EXERCISE BRIEF:
Please repeat the listing exactly, starting at its first line and stopping after the line that contains "mkRollingBuffers (rb_ctx b) x".
:: THE DATA
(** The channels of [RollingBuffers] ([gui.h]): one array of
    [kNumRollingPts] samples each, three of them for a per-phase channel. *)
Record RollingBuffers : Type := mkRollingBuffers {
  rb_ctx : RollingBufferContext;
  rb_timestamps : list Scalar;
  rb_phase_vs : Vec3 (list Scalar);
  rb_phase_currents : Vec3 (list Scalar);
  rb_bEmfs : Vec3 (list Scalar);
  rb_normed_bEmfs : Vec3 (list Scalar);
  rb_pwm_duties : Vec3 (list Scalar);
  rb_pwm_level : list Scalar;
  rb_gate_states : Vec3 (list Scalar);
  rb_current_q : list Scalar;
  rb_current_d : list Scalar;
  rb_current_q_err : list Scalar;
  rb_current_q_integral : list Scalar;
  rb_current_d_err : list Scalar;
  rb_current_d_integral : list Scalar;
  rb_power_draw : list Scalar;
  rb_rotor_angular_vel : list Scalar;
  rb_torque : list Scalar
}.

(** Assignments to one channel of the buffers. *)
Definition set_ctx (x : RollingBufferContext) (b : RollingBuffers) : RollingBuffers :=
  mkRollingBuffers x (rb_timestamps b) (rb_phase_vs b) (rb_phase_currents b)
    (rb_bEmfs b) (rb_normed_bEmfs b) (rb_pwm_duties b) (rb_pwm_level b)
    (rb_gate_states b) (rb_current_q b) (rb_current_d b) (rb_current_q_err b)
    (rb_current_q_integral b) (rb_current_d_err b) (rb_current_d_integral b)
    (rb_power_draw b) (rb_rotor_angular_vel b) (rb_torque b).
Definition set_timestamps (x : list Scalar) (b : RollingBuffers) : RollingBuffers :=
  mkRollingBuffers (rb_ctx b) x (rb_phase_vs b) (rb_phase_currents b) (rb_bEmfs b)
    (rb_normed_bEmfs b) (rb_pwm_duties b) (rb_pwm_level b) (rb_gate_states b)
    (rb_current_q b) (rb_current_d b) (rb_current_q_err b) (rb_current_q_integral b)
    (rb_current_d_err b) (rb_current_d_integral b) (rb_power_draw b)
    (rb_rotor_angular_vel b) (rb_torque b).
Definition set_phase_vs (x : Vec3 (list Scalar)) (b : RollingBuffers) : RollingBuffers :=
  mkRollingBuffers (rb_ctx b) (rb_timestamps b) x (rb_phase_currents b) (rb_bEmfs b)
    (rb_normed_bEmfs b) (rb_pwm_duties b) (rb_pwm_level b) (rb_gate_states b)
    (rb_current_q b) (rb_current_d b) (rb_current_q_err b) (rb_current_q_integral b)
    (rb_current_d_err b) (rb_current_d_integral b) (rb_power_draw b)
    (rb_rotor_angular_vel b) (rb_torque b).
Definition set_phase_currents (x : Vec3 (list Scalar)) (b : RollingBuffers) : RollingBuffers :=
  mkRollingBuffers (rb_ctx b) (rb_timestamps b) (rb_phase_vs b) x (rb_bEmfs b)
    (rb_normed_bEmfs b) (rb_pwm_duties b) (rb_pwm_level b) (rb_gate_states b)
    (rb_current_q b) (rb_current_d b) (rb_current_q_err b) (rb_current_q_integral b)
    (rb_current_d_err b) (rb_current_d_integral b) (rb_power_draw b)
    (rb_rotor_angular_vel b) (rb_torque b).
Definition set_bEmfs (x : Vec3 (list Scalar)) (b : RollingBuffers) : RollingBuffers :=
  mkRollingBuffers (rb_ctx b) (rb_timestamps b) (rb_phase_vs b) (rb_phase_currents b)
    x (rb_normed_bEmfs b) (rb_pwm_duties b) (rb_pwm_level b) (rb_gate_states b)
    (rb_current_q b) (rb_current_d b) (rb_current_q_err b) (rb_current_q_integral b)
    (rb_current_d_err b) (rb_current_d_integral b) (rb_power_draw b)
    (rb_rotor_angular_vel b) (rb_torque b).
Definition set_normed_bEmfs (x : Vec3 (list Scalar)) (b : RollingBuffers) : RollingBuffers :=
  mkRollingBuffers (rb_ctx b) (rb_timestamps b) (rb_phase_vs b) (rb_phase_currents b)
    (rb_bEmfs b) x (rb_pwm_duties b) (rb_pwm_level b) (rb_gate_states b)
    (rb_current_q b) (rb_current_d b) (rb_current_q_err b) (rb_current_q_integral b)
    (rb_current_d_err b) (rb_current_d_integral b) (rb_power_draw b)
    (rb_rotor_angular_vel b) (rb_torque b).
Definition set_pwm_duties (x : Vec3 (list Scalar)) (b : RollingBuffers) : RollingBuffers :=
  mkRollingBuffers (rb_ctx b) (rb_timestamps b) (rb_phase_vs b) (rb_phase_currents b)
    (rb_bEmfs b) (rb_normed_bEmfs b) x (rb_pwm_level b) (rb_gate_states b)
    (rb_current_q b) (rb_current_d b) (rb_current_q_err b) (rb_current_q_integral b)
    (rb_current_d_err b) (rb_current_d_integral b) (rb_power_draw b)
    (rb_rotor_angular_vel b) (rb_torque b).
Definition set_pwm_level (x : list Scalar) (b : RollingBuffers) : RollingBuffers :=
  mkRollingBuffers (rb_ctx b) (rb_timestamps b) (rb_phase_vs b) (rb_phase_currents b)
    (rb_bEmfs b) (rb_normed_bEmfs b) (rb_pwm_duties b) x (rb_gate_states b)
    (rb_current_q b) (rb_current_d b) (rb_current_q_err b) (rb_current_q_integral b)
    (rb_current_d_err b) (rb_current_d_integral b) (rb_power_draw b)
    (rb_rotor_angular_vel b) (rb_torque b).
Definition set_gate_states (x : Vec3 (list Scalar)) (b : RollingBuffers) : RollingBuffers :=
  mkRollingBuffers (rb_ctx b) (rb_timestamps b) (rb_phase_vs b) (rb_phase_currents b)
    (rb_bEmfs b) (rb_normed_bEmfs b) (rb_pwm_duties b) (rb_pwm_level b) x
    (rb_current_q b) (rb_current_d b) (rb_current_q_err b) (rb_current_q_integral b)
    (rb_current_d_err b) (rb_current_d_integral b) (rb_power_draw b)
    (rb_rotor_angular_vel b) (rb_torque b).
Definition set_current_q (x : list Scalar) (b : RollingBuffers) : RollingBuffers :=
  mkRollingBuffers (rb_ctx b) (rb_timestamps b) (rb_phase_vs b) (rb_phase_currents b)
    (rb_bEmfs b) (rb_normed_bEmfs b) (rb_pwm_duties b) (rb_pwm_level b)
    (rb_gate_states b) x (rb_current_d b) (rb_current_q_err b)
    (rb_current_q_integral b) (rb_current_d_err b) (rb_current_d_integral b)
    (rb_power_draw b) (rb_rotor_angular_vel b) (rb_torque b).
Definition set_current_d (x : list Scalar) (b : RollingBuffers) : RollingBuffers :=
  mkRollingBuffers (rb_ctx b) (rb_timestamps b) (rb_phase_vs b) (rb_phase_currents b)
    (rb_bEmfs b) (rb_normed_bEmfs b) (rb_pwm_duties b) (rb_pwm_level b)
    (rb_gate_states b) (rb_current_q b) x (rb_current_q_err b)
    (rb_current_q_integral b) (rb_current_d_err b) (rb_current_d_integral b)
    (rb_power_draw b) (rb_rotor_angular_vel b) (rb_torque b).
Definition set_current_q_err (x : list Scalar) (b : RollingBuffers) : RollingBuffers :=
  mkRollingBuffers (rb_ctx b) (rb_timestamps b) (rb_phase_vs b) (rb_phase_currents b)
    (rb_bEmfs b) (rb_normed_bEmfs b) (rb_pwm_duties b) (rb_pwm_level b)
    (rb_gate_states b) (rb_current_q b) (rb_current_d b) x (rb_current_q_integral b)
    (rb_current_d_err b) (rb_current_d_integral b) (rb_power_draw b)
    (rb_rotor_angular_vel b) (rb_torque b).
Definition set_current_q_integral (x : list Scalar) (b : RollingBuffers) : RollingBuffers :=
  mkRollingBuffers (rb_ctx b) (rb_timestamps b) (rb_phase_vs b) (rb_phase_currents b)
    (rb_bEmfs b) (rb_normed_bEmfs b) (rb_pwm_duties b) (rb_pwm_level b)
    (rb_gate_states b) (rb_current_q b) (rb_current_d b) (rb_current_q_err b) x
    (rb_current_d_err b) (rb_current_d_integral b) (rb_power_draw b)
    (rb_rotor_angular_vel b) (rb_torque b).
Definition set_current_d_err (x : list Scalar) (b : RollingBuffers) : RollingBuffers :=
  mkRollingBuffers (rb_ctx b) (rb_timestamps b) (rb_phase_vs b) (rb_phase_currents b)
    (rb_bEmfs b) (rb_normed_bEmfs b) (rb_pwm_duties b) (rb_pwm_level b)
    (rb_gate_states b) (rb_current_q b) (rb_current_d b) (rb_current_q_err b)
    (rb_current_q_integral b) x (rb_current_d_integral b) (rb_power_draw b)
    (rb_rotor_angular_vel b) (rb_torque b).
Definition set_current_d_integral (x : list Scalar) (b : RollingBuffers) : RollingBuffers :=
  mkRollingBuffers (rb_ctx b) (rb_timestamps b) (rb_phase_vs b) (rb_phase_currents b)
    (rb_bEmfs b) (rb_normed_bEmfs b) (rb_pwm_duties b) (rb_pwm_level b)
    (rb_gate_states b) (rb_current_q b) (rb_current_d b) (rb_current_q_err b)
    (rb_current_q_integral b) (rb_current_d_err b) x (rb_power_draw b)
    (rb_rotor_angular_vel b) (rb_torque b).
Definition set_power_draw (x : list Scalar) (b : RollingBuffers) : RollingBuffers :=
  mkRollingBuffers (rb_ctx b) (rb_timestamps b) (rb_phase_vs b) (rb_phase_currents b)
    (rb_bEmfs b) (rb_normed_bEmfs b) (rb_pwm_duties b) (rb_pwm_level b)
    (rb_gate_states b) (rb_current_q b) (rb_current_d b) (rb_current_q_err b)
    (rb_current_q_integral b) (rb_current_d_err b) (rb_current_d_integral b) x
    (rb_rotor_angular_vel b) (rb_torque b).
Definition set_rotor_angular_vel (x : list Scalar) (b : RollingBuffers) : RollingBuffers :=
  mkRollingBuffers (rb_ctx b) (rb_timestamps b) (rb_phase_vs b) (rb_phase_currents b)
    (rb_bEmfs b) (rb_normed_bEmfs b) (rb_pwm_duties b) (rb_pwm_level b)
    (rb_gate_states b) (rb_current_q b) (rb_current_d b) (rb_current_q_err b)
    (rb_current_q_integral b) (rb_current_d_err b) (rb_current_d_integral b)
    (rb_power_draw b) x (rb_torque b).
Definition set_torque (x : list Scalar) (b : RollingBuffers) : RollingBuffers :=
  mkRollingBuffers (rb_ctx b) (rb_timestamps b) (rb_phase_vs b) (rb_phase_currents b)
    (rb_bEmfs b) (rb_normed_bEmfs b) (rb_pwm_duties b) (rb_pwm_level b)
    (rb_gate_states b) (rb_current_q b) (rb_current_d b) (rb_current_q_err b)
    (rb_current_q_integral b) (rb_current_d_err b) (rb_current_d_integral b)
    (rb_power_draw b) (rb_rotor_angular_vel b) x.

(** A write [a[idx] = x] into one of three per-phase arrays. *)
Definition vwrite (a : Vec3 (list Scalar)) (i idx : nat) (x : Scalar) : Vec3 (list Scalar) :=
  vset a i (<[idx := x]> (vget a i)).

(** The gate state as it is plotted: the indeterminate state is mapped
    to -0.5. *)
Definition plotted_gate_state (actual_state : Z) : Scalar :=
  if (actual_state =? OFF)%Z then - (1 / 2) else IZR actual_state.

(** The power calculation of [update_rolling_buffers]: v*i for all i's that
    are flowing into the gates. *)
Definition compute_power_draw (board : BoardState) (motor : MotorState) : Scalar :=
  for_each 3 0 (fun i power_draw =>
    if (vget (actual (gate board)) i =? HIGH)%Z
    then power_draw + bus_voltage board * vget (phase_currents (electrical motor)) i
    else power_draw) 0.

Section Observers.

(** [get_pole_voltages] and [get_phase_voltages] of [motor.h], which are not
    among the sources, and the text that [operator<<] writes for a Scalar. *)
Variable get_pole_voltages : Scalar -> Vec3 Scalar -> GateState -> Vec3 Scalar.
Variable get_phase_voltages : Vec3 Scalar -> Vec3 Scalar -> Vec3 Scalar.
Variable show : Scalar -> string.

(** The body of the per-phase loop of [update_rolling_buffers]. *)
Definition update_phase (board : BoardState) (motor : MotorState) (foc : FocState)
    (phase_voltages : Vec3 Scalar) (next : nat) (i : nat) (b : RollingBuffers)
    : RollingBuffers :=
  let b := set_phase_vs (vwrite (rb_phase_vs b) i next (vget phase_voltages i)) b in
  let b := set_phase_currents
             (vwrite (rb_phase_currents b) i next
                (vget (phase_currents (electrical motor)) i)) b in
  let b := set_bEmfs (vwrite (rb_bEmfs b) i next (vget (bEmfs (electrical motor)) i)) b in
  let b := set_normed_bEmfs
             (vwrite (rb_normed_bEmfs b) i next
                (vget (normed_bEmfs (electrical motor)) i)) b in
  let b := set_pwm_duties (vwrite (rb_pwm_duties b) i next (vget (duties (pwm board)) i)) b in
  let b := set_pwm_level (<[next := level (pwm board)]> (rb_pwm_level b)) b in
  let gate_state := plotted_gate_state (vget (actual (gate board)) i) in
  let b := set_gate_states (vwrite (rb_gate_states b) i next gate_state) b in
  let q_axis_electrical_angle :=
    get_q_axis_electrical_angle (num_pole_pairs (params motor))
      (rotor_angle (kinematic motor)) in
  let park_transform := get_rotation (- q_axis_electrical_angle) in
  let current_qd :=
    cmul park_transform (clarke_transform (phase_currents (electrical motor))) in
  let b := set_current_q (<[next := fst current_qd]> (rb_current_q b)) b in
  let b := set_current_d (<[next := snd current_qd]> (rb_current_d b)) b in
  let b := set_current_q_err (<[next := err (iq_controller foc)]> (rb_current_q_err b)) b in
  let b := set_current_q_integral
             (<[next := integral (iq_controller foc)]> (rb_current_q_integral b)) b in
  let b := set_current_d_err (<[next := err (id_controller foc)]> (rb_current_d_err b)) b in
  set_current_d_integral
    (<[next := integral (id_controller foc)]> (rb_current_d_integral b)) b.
::::
SOLUTION FOR THIS PROBLEM:
(** The channels of [RollingBuffers] ([gui.h]): one array of
    [kNumRollingPts] samples each, three of them for a per-phase channel. *)
Record RollingBuffers : Type := mkRollingBuffers {
  rb_ctx : RollingBufferContext;
  rb_timestamps : list Scalar;
  rb_phase_vs : Vec3 (list Scalar);
  rb_phase_currents : Vec3 (list Scalar);
  rb_bEmfs : Vec3 (list Scalar);
  rb_normed_bEmfs : Vec3 (list Scalar);
  rb_pwm_duties : Vec3 (list Scalar);
  rb_pwm_level : list Scalar;
  rb_gate_states : Vec3 (list Scalar);
  rb_current_q : list Scalar;
  rb_current_d : list Scalar;
  rb_current_q_err : list Scalar;
  rb_current_q_integral : list Scalar;
  rb_current_d_err : list Scalar;
  rb_current_d_integral : list Scalar;
  rb_power_draw : list Scalar;
  rb_rotor_angular_vel : list Scalar;
  rb_torque : list Scalar
}.

(** Assignments to one channel of the buffers. *)
Definition set_ctx (x : RollingBufferContext) (b : RollingBuffers) : RollingBuffers :=
  mkRollingBuffers x (rb_timestamps b) (rb_phase_vs b) (rb_phase_currents b)
    (rb_bEmfs b) (rb_normed_bEmfs b) (rb_pwm_duties b) (rb_pwm_level b)
    (rb_gate_states b) (rb_current_q b) (rb_current_d b) (rb_current_q_err b)
    (rb_current_q_integral b) (rb_current_d_err b) (rb_current_d_integral b)
    (rb_power_draw b) (rb_rotor_angular_vel b) (rb_torque b).
Definition set_timestamps (x : list Scalar) (b : RollingBuffers) : RollingBuffers :=
  mkRollingBuffers (rb_ctx b) x (rb_phase_vs b) (rb_phase_currents b) (rb_bEmfs b)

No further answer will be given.